In cohort 1 (as explained above), the booklets were mailed directly to Group Sigma by families and by teachers. In cohort 2, the booklets were mailed first to TEDS, and then delivered to Group Sigma in batches. In both cohorts, the booklets were scanned in large batches. After scanning each batch of booklets, Group Sigma returned the data to TEDS in plain text files.
The parent booklet contained several free text fields, which could not be scanned; the verbatim text from these fields was instead entered manually by Group Sigma into Excel spreadsheets. The Excel files for each batch of booklets were returned to TEDS alongside the text files containing the scanned data.
All these raw data, from scanning and from verbatim text data entry, were cleaned and aggregated into the 9 Year study Access database. Any booklets returned too late for scanning were manually entered (in TEDS) directly into the same Access database. This Access database is now the master copy of all 9 Year booklet data used to construct the dataset. The only data not in the Access database are the story data (see below). Raw data files are described in more detail in 9 Year raw data files.

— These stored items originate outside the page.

(* ===== verification/Prelude.v ===== *)
(** * clean-arch-go-gin: a verification library

    The program is an HTTP service for accounts and sessions in clean
    architecture: handlers (internal/api) bind a request and call services
    (internal/service), which act through repositories (internal/repository) on a
    SQL database by way of gorm, and turn every failure into an application error
    (internal/apperr) that the handlers send out in one envelope.  Around the
    handlers stands a chain of middlewares; internal/platform reads the
    configuration and migrates the database.

    ** Files

    - Prelude, GoStd: 64-bit integers, byte strings, and the parts of the Go
      standard library the service computes with (hex, big-endian, SHA-256, HMAC,
      UTF-8, time, strings), executable.
    - Apperr: internal/apperr.  An error is a tree of wrappers with the address of
      each pointer; sentinels have static addresses.
    - Model: internal/model.  Entities, requests, responses, the pagination window,
      and [Tables], the contents of the database by primary key.
    - Gorm: the statements the repositories build, and [gorm_spec], the contract
      the model asks of gorm and the database; [Memory] is an executor that keeps it.
    - Effects: [prog], programs with effects; [run], their execution against an
      environment [env] of oracles; [wp], weakest preconditions of [run].
    - Threads: programs that run side by side under any schedule; [once], what a
      program that commits at most once may change; [linearises], which puts the
      changes of such programs in a row.  Isolation: the same where the statements of
      transactions interleave too, kept apart by the locks of rows.
    - Repository, RepositoryLaws: internal/repository, interfaces as records of
      operations with their gorm implementations, and one class of laws per
      interface, which the implementations satisfy whenever gorm keeps its contract.
    - Testbed: a concrete environment on which the witnesses run.
    - Token, Csrf: internal/service/token and internal/service/csrf.
    - UserService, UserSpec, Accounts: internal/service/user: the methods, their
      specifications against the classes of laws, and the theorems.
    - Counters: internal/service/counter and internal/service/message.
    - Lts, AccountMachine, Refinement: labelled transition systems and forward
      simulations; an abstract machine of accounts and sessions; and the proof that
      the user service over its repositories is one.
    - Concurrency: the user service under overlapping calls, from one contract per
      method.  Interleaving: two questions about requests that overlap.
    - Availability: the user service where nothing it depends on fails, from what
      each interface promises then.
    - Http, Middleware, RateLimit, Health, Handlers: the response envelope and gin's
      context, internal/api/middleware, internal/service/health,
      internal/api/handler and the route table of internal/api/router.go.
    - Binding: the rules in the struct tags of internal/model/request, and what
      becomes of a request that breaks one.
    - Script: a state monad for the code that runs before there are requests.
    - Migrate, Config, Startup: internal/platform: migrate.go; config.go and
      config_validate.go; database.go.  Testutil: internal/testutil.
    - Telemetry: internal/logging ([Logging]) and internal/tracing ([Tracing_]).
    - Observability: internal/observability: the metrics registry and admin server.
    - App, Container: internal/di: the middleware chain, wiring, dispatch, Close, the
      janitor; and [NewContainer] with everything that can go wrong in it.
    - Passage, Authority, Secrecy, Session: the application end to end: what its
      middlewares let pass; which requests may change an account; which may learn of
      one; and what a client gets that comes back with the cookies of a sign-in.
    - Process, Cmd: cmd/server: the life of the process as a transition system; the
      configuration it runs with and the exit status it ends with.

    A definition keeps the name of the Go function it translates; methods of
    repositories, counters and handlers carry a prefix ([User_Create],
    [counter_GetCounter], [handle_Login]), and a trailing underscore avoids a
    keyword ([From_], [Check_]).

    ** What the theorems show

    - Accounts: registering, signing in, refreshing, changing a password and
      deleting an account either do all they promise or change nothing, whatever
      call fails; a rotated refresh token is refused and its replay ends every
      session; unknown addresses and wrong passwords are answered alike after the
      same work; over every sequence of calls and failures addresses and token
      digests stay unique and only hashes are stored.
    - Tokens: a minted token validates to its claims for its lifetime, and only
      tokens signed with the right secret validate.  Csrf: the same for CSRF tokens,
      down to their bytes.
    - Apperr, [Fail]: what is sent to a client does not depend on hidden causes, and
      what an error becomes on the wire and in the log.
    - Refinement: every sequence of calls to the service, whatever its dependencies
      do, is an execution of the account machine; so what the machine never does the
      service never does, however many calls lie between: a session outlives its
      account, an address is registered twice, a deleted account comes back, an
      exchanged or revoked token is refreshed.  Calls follow each other there.
    - Concurrency: calls overlap, and their steps interleave in any way.  Every
      method commits at most once ([call_commit]); registrations, sign-outs
      everywhere and purges still give the answers of the account machine, in some
      order; the invariant of the database survives whatever overlaps, and an
      address is registered once.  What does not survive is shown by a run: a sign-in
      overtaken by the deletion of its account leaves a session that works.
    - Availability: the statements above let any call fail, since what it depends on
      may.  Where nothing does ([Faultless]), every error has one of the reasons
      [justified] lists for its call, so that a call without one succeeds.
    - Interleaving: concurrent increments lose no update, with the row lock they take
      and not without it; two concurrent refreshes with one token can both succeed.
    - Middleware, Handlers: what lets a request through to a handler; which id it
      gets; what a panic becomes; which routes have which guards; when the session
      cookies are set; and, end to end, what deleting an account over HTTP takes.
    - Passage: every middleware of the chain, third parties included, is a [conduit]:
      it runs the rest on the request it was given or answers itself, and adds no data
      to the response; the guards hand on what they establish.
    - Authority: whatever the request, what is stored of a user changes only if it
      carried the authority of that user ([entitled]).  Secrecy: and the response
      carries data of an account, or tokens for it, only if the request had the
      authority to see them ([due]).
    - Binding: a body reaches its handler exactly if it decodes and meets every rule,
      and a rejection names exactly the offending fields; the ceiling on passwords
      counts characters where bcrypt counts bytes.
    - RateLimit: a client's decisions are those of a bucket of its own, and idle
      buckets are dropped.
    - App: every request that gin does not redirect is answered, under one id,
      whatever fails and wherever its handler panics.
    - Migrate, Config: a run of the migrations stops between two of them and is
      idempotent; exactly which migration lists and configurations are accepted.
    - Startup: opening the database ends within its attempts, and connects to any
      database that answers one of them.  Container: every outcome of building the
      container, with what it leaves of the tracer, the pool and the tables; and that a
      validated configuration is understood by all it configures.
    - Testutil: what a test gets with its database and its seeding; that the stand-in
      for a transaction manager is none.
    - Telemetry, Observability: bound variables never reach a span; what the admin
      listener serves, and what the metrics count.
    - Process, Cmd: shutting down ends within its time-outs, in order, with nothing
      left open, and reports success only if no request was cut short; the one way the
      process can crash; what its exit status tells.

    ** Parameters and assumptions

    Third-party code is a parameter with named laws: gorm ([GormLaws], and
    [DdlLaws] for schema changes), golang-jwt ([JWTLaws]), google/uuid ([UUIDLaws]),
    bcrypt ([BcryptLaws]; that it hashes the placeholder phrase is a hypothesis of
    [login_refusal_uniform]), the token bucket of golang.org/x/time/rate (no law), gin
    (what its accessors answer is data of a request; its router has the laws
    [GinRouting]) with its binding and validator ([BindingLaws]), the opening of a
    connection ([driver]), the CORS middleware ([third_parties] in Passage, and in App the
    more exact [cors_contract]), OpenTelemetry, of which the model
    keeps the calls made on it, and Prometheus.  That bcrypt refuses more than 72
    bytes is assumed only where it is the subject ([BcryptLimit]); that it accepts the
    others, that HMAC-SHA256 signs anything ([Signs]) and that no statement, commit
    or context fails ([Faultless]) only in Availability.  The clock is read
    between 1970 and the year 142 million ([ClockLaws]).  Every effect may fail or find its
    context cancelled: the environment answers the n-th effect as it likes.
    A transaction works on a copy of the tables that replaces them on commit.  In
    Threads, and so in Concurrency, one transaction is one atomic step, which assumes
    that transactions are serialisable.  The increment of the counter, which asks for a
    row lock to do without that, is treated in Isolation instead, where statements
    interleave, see what is committed when they run and wait for locked rows only, as
    on postgres at its default level; nested transactions are not given steps there.
    The statements of the other transactions are not interleaved.
    In Process time passes only while main waits, calls return at the latest when
    their context's deadline is reached, and closing the pool, which has no deadline,
    takes a time that is a parameter; requests and scrapes in flight may take for ever.
    Quote, ToLower, TrimSpace and EqualFold are exact on ASCII.  SHA-256 is written
    out so that witnesses evaluate; no theorem assumes anything of it beyond the
    length of its output; the statements of Refinement about refresh tokens are for
    tokens whose digests do not collide ([genuine]).  In Config floating-point
    parsing, net.ParseIP and the order of map iteration are parameters.

    ** Recursion and bounds

    Definitions are structurally recursive, except for decoders that consume at
    least one byte per iteration: those take the length of their input as fuel
    (UTF-8, SHA-256 blocks, durations).  The loop that pings the database has
    [enough_fuel], one unit more than its five attempts, with its counter wrapped at
    64 bits as in the code; that this is enough is part of
    [initialize_database_terminates].  Integers are unbounded where the code
    cannot reach the limits of its types, and wrapped explicitly where it can: the
    pagination offset, Unix times, and subtraction of times, which saturates.

    ** Not modelled

    The wire: net/http itself, JSON encoding, the text format of the metrics, and
    what the pprof handlers print; the collectors of the Go runtime; reading a .env
    file, which changes only what the environment answers; the generated API
    description, mocks and tests, and the JSON helpers of testutil.  Scheduling is modelled where it matters:
    the effects and transactions of concurrent requests (Threads), the statements of
    concurrent increments (Isolation), decisions of the rate limiter, atomic under its
    lock (RateLimit), and the goroutines of the process (Process); within a request
    and during start-up the code runs sequentially. *)

From Stdlib Require Export ZArith Ascii Lia.
From stdpp Require Export base tactics option list strings gmap sorting.

#[global] Open Scope Z_scope.

Declare Scope go_scope.
Delimit Scope go_scope with go.

(** ** Machine integers

    Go's [int] is 64 bits wide on every platform the service is built for; its
    arithmetic wraps around in two's complement. *)

Definition int64_min : Z := - 2 ^ 63.
Definition int64_max : Z := 2 ^ 63 - 1.

(** [wrap64 z] is the 64-bit signed integer congruent to [z]. *)
Definition wrap64 (z : Z) : Z := (z + 2 ^ 63) mod 2 ^ 64 - 2 ^ 63.

Definition in_int64 (z : Z) : Prop := int64_min <= z <= int64_max.

#[export] Instance in_int64_dec z : Decision (in_int64 z).
Proof. unfold in_int64. apply _. Defined.

(** [sat64 z] clamps [z] to the 64-bit range, as [time.Time.Sub] does. *)
Definition sat64 (z : Z) : Z := Z.max int64_min (Z.min int64_max z).

Lemma wrap64_range z : in_int64 (wrap64 z).
Proof.
  unfold in_int64, wrap64, int64_min, int64_max.
  pose proof (Z.mod_pos_bound (z + 2 ^ 63) (2 ^ 64) ltac:(lia)). lia.
Qed.

Lemma wrap64_id z : in_int64 z -> wrap64 z = z.
Proof.
  unfold in_int64, wrap64, int64_min, int64_max. intros Hz.
  rewrite Z.mod_small; lia.
Qed.

Lemma wrap64_mod z : wrap64 (z mod 2 ^ 64) = wrap64 z.
Proof. unfold wrap64. by rewrite Zplus_mod_idemp_l. Qed.

Lemma sat64_id z : in_int64 z -> sat64 z = z.
Proof. unfold in_int64, sat64. lia. Qed.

The "story" in the twin booklets consisted entirely of free text written by the twin. Before the booklet was scanned, the story page was removed, and the twin's ID and name were written on it. These story pages were later transcribed, independently of the data entry for the rest of the twin booklet. Transcription was carried out initially by Group Sigma staff, and later by staff employed by TEDS. Each story was entered manually into a plain text file. Each file was saved (with the .txt file extension) with a file name which was the same as the TwinID. At the time of data entry, some initial coding was also carried out, with the codes incorporated alongside the text within the file. Additional coding into scores was done manually for each story file, and the scores were entered into the Access database. The coding rules were complex and are not described further here. At a later date, the original paper copies of the handwritten stories were scanned into images, saved in pdf files, and the paper copies were destroyed. These pdf images were converted into pseudonymous form by altering the IDs (in the filename) and by removing other identifying information such as names.
There are annotated versions of the parent, twin and teacher bookets (pdfs). These documents show, in blue, the field names and value codes that have been used in the cleaned raw data and, in red, the variable names and value codes used in the dataset.